**Instructions for the task**
Select, from the data, each line where "discriminate" occurs.

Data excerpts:
++++++++++++++++++++

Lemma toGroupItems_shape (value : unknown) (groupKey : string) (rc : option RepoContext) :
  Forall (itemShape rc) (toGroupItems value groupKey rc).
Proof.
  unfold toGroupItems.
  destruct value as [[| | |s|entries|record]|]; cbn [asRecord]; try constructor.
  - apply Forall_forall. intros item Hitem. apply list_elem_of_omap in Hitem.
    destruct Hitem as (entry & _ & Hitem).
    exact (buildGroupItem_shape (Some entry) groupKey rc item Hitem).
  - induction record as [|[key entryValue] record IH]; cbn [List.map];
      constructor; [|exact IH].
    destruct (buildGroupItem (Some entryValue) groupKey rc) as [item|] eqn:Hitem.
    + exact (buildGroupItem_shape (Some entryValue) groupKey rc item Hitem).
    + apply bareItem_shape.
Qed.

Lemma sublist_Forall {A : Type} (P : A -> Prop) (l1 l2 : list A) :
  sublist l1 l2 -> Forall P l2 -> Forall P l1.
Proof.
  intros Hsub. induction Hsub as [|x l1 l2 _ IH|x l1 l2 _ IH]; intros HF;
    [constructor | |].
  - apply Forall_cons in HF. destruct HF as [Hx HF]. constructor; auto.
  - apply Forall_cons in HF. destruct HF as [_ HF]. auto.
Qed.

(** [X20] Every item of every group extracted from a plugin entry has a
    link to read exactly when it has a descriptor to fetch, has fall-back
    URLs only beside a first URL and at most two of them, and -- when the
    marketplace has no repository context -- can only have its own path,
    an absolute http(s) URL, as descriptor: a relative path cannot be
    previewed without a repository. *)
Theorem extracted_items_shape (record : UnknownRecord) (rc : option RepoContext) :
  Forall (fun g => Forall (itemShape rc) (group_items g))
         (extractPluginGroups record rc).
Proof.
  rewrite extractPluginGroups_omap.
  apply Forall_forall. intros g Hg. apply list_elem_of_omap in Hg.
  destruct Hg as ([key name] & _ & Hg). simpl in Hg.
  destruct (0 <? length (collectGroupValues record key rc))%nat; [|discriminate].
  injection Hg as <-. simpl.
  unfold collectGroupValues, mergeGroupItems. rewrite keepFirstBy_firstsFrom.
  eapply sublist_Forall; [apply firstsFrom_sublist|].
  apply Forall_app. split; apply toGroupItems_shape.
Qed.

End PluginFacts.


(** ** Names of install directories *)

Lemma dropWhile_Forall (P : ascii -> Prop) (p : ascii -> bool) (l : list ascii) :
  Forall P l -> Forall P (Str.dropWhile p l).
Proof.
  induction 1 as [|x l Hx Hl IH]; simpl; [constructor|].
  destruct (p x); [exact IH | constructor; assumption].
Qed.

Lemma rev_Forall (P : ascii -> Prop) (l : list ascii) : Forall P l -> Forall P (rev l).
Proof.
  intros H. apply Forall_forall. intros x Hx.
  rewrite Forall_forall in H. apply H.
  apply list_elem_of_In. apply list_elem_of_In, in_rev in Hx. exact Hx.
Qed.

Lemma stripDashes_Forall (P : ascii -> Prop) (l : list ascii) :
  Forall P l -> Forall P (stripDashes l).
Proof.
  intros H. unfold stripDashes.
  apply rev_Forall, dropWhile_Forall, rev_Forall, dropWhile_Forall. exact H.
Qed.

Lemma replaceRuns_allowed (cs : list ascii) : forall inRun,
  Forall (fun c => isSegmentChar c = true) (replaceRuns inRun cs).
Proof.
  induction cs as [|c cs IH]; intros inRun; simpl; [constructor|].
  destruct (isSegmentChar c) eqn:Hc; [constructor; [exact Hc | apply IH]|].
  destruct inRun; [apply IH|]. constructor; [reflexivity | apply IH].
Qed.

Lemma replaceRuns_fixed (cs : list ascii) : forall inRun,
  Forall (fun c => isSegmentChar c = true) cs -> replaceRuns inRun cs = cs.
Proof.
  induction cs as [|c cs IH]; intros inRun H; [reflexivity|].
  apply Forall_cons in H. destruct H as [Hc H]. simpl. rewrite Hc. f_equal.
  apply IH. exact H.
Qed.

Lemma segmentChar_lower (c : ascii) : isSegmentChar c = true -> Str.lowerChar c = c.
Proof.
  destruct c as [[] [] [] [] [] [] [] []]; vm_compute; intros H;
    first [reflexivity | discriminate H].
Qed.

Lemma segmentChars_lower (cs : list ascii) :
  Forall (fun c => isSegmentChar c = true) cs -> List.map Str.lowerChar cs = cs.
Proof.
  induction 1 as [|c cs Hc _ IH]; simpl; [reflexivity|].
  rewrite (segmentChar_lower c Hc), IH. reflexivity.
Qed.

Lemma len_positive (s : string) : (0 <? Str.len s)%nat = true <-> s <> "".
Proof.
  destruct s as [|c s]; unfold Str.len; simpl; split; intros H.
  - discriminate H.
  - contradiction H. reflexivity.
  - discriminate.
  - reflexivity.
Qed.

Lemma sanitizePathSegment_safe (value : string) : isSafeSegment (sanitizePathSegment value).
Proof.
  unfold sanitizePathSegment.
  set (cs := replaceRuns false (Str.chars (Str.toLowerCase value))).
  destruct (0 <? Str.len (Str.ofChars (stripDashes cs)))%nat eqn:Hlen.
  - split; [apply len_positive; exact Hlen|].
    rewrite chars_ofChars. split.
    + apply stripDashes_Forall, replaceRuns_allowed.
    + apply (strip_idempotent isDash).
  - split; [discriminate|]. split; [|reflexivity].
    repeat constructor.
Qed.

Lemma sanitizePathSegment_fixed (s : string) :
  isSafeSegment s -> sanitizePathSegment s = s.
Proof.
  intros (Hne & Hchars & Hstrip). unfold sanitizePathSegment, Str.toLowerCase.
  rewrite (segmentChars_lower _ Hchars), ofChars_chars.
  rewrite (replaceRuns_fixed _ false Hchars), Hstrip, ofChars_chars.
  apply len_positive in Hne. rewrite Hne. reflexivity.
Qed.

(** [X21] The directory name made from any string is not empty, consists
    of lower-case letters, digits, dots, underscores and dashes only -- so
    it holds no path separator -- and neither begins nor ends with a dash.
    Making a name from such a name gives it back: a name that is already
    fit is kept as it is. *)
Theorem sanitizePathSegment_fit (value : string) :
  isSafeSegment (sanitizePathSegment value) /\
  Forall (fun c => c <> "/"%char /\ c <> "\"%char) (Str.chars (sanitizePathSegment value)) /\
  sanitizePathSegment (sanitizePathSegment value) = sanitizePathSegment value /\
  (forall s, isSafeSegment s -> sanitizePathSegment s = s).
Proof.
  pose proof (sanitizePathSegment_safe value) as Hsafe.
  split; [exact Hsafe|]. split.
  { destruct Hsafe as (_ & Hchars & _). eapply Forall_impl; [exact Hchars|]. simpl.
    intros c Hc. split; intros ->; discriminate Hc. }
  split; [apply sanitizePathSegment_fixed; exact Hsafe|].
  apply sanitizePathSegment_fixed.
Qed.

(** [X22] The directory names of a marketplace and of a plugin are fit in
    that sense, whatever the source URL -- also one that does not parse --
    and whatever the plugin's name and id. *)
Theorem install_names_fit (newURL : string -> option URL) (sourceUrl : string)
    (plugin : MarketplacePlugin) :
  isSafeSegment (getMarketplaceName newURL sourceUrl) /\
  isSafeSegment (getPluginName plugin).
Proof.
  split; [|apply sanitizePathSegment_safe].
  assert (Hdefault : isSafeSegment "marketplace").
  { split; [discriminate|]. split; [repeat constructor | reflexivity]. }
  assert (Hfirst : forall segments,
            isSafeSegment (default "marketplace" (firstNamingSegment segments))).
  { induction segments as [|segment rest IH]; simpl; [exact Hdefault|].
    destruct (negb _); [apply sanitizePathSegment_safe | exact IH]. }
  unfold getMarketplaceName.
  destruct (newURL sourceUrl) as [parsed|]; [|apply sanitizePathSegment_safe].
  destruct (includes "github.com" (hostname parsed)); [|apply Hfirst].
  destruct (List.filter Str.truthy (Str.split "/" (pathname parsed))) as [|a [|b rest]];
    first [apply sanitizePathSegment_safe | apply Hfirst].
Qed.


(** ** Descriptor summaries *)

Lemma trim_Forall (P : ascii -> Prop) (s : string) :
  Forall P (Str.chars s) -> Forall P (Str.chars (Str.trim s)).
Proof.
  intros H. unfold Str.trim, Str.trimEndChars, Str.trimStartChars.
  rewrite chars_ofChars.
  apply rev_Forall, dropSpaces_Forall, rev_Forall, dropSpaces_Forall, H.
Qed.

++++++++++++++++++++

**Reply to the task**
  destruct (0 <? length (collectGroupValues record key rc))%nat; [|discriminate].
    first [reflexivity | discriminate H].
  - discriminate H.
  - discriminate.
  - split; [discriminate|]. split; [|reflexivity].
    intros c Hc. split; intros ->; discriminate Hc. }
  { split; [discriminate|]. split; [repeat constructor | reflexivity]. }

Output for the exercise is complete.